**Instructions to follow**
From the line below that contains "Definition register_strategy (e" to the line that contains "bool_decide (strategy = None)", repeat every line exactly, both ends included, and nothing else.

**Extracted information**
<<<<

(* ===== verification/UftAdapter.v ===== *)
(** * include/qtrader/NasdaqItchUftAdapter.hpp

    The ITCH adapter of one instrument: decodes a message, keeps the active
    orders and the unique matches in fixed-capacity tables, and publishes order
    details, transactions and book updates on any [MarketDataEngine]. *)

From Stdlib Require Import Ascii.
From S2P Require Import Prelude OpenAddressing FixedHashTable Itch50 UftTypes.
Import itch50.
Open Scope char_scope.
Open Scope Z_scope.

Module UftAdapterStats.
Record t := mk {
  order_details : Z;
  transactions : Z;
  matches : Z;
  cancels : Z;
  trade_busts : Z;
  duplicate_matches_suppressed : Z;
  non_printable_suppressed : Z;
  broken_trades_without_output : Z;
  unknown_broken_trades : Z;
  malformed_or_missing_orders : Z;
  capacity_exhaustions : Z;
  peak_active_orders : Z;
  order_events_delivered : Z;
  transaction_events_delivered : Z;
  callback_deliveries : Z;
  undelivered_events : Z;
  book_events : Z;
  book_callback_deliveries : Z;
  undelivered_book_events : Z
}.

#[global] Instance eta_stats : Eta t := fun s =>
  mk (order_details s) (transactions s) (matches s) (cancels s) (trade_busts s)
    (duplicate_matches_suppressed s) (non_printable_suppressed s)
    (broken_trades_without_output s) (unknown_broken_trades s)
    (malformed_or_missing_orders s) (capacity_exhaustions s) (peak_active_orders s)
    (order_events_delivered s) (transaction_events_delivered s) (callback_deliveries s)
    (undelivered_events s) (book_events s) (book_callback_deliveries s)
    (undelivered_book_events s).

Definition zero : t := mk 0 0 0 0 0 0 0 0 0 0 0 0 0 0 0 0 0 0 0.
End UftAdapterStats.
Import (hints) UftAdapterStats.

>>>>
<<<<

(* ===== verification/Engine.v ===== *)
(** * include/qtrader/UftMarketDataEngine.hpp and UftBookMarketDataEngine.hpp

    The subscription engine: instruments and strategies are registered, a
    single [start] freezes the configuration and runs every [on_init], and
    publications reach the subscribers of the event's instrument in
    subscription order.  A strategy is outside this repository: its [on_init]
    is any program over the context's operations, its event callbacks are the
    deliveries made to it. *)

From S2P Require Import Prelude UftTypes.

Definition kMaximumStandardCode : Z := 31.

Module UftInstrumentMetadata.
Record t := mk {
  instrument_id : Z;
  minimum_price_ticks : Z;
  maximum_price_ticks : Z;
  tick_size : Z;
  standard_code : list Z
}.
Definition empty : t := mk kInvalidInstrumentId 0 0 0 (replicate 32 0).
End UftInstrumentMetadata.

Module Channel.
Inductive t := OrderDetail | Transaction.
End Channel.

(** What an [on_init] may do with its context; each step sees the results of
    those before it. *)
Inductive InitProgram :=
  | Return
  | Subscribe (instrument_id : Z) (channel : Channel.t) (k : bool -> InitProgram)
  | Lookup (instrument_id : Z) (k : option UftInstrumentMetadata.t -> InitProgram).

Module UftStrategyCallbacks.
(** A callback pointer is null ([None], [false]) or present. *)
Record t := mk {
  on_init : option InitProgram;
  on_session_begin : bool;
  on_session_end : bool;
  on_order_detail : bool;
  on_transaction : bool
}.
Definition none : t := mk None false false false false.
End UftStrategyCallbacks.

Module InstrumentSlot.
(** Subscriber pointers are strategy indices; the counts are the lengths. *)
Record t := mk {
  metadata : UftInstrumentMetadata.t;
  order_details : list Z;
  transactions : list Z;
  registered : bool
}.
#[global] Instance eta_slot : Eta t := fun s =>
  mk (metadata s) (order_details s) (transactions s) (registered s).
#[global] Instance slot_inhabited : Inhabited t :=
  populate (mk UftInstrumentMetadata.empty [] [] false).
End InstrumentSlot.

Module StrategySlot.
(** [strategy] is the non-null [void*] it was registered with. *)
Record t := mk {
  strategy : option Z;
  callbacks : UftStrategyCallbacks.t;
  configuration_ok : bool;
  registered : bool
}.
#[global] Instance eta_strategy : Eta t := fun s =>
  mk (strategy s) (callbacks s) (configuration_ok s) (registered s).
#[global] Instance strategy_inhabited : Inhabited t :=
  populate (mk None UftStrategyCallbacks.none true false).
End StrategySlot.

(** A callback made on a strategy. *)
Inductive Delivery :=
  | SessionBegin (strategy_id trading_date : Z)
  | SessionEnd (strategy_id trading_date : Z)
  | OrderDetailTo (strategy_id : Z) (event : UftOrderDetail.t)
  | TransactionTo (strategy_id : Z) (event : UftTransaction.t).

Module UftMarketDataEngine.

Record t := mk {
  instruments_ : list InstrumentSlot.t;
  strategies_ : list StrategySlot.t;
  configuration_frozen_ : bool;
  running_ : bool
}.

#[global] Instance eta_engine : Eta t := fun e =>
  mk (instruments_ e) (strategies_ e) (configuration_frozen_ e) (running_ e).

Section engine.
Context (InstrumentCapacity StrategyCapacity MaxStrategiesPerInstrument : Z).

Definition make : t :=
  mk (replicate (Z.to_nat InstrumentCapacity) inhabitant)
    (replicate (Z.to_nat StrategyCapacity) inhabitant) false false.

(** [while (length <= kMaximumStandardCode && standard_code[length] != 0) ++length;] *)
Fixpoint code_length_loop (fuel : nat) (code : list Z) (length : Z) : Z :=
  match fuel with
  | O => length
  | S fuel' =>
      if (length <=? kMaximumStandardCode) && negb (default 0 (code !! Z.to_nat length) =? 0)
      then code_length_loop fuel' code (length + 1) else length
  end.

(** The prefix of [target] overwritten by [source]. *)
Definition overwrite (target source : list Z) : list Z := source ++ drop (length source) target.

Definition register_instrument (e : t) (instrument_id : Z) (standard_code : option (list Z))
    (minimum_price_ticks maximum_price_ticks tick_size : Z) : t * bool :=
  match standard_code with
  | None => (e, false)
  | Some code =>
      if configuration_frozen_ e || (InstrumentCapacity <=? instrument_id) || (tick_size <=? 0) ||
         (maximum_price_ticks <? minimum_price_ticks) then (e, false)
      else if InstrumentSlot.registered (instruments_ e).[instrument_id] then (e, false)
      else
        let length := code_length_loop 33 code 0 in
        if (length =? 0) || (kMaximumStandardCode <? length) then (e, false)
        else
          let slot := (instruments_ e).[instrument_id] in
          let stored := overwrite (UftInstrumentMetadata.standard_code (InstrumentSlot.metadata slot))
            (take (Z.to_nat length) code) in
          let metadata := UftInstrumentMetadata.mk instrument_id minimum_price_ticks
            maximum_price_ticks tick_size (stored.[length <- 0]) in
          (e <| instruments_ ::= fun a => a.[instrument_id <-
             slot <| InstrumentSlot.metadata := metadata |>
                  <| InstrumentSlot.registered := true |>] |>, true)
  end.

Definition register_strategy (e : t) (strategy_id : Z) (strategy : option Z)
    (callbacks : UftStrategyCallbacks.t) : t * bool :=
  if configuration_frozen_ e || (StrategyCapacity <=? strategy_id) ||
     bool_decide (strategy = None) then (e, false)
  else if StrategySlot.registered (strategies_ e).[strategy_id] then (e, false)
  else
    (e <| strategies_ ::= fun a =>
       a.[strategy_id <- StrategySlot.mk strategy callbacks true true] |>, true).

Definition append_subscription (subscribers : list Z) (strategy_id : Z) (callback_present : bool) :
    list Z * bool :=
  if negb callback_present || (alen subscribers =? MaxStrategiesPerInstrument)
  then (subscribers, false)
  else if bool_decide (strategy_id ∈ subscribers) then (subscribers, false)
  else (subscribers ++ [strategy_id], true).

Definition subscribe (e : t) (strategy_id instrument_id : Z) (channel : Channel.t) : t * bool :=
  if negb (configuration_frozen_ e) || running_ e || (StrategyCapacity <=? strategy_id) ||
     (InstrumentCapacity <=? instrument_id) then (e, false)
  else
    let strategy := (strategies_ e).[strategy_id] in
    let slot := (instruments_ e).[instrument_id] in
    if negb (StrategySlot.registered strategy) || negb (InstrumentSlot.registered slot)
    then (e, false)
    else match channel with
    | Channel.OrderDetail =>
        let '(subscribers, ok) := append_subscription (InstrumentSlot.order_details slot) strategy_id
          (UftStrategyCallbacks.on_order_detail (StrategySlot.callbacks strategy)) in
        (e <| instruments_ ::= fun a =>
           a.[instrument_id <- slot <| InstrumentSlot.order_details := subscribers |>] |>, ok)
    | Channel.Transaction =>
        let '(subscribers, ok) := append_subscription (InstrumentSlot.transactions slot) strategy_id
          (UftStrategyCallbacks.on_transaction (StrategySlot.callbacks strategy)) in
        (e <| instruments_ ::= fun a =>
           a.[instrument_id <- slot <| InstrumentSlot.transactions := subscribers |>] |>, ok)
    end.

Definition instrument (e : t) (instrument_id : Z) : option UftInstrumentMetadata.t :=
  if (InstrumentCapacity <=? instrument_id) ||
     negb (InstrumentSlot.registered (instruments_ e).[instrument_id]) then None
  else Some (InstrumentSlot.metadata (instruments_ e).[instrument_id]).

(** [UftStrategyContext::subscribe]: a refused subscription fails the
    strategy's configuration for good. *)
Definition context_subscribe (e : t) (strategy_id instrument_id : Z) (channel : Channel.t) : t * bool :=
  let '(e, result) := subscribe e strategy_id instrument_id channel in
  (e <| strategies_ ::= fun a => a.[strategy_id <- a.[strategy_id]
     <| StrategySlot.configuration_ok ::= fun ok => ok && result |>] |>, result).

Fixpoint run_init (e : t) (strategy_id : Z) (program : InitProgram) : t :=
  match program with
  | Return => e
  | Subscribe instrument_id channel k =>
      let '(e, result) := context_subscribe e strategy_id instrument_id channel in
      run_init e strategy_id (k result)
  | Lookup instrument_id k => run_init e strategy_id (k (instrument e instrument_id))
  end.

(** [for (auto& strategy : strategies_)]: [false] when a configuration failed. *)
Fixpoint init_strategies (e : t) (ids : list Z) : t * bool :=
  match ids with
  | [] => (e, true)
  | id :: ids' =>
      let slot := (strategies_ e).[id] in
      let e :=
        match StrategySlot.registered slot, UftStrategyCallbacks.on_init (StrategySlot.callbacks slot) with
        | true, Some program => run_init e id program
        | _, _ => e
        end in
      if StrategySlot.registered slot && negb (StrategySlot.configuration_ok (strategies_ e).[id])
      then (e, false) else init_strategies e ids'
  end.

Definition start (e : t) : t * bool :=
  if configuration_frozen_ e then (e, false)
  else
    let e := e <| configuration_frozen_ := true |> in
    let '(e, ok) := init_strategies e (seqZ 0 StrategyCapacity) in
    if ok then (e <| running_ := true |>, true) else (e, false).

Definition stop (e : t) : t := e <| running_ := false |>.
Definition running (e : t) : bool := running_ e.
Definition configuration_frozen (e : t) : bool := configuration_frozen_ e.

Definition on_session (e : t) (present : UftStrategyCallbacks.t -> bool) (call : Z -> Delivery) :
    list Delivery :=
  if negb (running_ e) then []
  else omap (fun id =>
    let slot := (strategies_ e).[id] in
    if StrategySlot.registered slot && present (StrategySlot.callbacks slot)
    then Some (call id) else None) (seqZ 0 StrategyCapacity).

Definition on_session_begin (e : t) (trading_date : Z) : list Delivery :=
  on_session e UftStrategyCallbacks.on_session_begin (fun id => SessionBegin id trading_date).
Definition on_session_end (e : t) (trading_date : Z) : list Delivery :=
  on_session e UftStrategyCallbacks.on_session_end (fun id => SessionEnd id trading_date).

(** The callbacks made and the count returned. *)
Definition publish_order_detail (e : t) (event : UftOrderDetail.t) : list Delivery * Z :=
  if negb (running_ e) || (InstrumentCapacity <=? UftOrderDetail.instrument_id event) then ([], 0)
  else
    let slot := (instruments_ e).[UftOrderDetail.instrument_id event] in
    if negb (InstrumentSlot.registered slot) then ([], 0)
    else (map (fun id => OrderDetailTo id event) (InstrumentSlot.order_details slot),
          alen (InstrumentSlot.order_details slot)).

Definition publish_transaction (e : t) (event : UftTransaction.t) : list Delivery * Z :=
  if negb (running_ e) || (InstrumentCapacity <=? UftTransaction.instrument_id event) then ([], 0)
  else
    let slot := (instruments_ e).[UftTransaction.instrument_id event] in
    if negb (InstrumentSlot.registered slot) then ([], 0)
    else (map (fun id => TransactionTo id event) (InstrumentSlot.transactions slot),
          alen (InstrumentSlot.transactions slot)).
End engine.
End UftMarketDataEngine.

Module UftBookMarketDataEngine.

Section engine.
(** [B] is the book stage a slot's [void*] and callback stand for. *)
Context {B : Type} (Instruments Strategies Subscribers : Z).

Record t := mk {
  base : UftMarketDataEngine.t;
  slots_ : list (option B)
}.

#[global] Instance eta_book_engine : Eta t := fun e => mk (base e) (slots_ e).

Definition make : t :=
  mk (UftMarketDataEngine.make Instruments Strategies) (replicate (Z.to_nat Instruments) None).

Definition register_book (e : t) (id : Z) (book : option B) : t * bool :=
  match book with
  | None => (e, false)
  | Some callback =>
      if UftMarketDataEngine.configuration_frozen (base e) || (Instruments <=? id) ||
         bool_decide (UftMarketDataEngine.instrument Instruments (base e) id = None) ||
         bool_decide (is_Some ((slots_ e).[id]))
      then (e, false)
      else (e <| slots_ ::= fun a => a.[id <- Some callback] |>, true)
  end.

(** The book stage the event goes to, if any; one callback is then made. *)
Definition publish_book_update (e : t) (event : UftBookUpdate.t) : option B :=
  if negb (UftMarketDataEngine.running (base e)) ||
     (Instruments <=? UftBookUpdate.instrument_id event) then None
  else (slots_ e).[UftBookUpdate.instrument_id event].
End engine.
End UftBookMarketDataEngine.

>>>>

**Answer to this task**
Definition register_strategy (e : t) (strategy_id : Z) (strategy : option Z)
    (callbacks : UftStrategyCallbacks.t) : t * bool :=
  if configuration_frozen_ e || (StrategyCapacity <=? strategy_id) ||
     bool_decide (strategy = None) then (e, false)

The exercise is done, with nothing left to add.